Other ventures attempting to resuscitate the genre include Spike Aerospace, which is developing a supersonic corporate jet, and Lockheed Martin, which is contracted to build NASA’s X-59 for possible civilian use. Upping the ante are outfits such as Destinus and Hermeus, which aim to leave the competition behind with hypersonic velocities that quintuple the speed of sound. Yet numerous efforts have fallen back to earth, among them Aerion, once considered the supersonic industry leader, which abruptly closed its doors in 2021 after nearly 20 years of revving everyone’s hopes.
Courtesy of Spike Aerospace
Boom is also encountering headwinds, not least of which is its name. Since 1973, supersonic travel over the U.S. and Europe has been banned due to the disruptive effects of the audible blast that occurs when the sound barrier is broken. Scholl says Boom’s first aircraft, Overture, will reach Mach 1.7 on overwater flights, but over land it will fly at the subsonic speed of Mach 0.94, within existing noise regulations. Unlike the Concorde and its afterburner-capable thrusters, Boom plans to use a medium-bypass turbofan engine, dubbed Symphony, that will be outfitted with extensive noise-mitigation features.

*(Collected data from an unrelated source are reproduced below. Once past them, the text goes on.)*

(** * Tambo music player: the two catalog proxies, the track fetch client,
      the agent tools and the preview player of the music card.

    The development follows the TypeScript sources:
    - [SearchRoute]  : app/api/music/search route handler  (GET)
    - [RandomRoute]  : app/api/music/random route handler  (GET)
    - [MusicData]    : services/music-data  (searchMusic, getRandomSong)
    - [Tambo]        : lib/tambo.ts         (the searchMusic / getRandomMusic tools)
    - [MusicCard]    : components/music/MusicCard (wrapper, core, preview player)

    Conventions of the embedding.
    - A JavaScript string is a Rocq [string], read as its UTF-8 bytes.
    - A JSON number is a rational; the numbers of the player, which can be
      [NaN] or infinite, have a type of their own ([MusicCard.number]).
    - [undefined] is [None] in an [option].
    - A thrown value is an [Error] carrying its message.
    - An async function is a computation in the monad [M], which threads the
      log of outbound requests, of [Math.random] draws and of [console.error]
      calls, and which ends in a value or in a thrown error. *)

From Stdlib Require Import ZArith QArith Qround String Ascii List Bool Lia Lqa DecimalString.
Import ListNotations.
Open Scope string_scope.

(* ================================================================== *)
(** ** JavaScript values that cross the wire *)

#[warnings="-register-all"]
Inductive JSON : Type :=
| JNull
| JBool (b : bool)
| JNum (q : Q)
| JStr (s : string)
| JArr (items : list JSON)
| JObj (members : list (string * JSON)).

“Now they’ve announced this unbelievable pairing of companies to develop an engine,” says aviation industry analyst Brian Foley, about the trio of Florida Turbine Technologies, GE Additive and StandardAero that Boom says will provide its propulsion solution. “That seems like a deliberate—and desperate—move to have an answer,” he adds. “Designing an engine is no easy task, especially from scratch, and it’s potentially a multibillion-dollar exercise beyond designing the plane.”
The engineering challenges of meeting 21st-century regulations for such aircraft are formidable. One industry expert, who asked to remain anonymous, described it as being “like a Rubik’s Cube—you get the yellow side, but then the blue and green go to shit”. Then there’s the most important issue: funding. Boom says it has raised only $600 million (£499) so far. “Much of the public, and even some in our industry, don’t appreciate the substantial dollars that will be required to get this thing over the top,” Foley says.
Some are quite outspoken about the chasm between the current reality and a finished aircraft. “This is nothing but a set of interesting concept drawings,” says Richard Aboulafia, a managing director at AeroDynamic Advisory, of Boom. “I just don’t see anything there, except an effort to attract money. They’ve gotten some, but by aerospace standards it’s an amusingly small amount.”
Scholl acknowledges that fundraising efforts are nowhere near his estimated need of £5 billion to £6.7 billion to bring Overture to market. But he pushes back against the naysayers: “We’ve already done things that the experts said we couldn’t do. The technology and supply chain exist. There’s no fundamental new science—every key technology in this aeroplane has already flown before.”
Even as Boom partners such as United Airlines ramp up marketing efforts around supersonic travel, industry insiders remain aware of its very daunting challenges—though they also acknowledge the allure. “Maybe that’s part of the problem,” Aboulafia says. “It’s so charismatic, it’s going to attract just enough money to linger on for a long time.”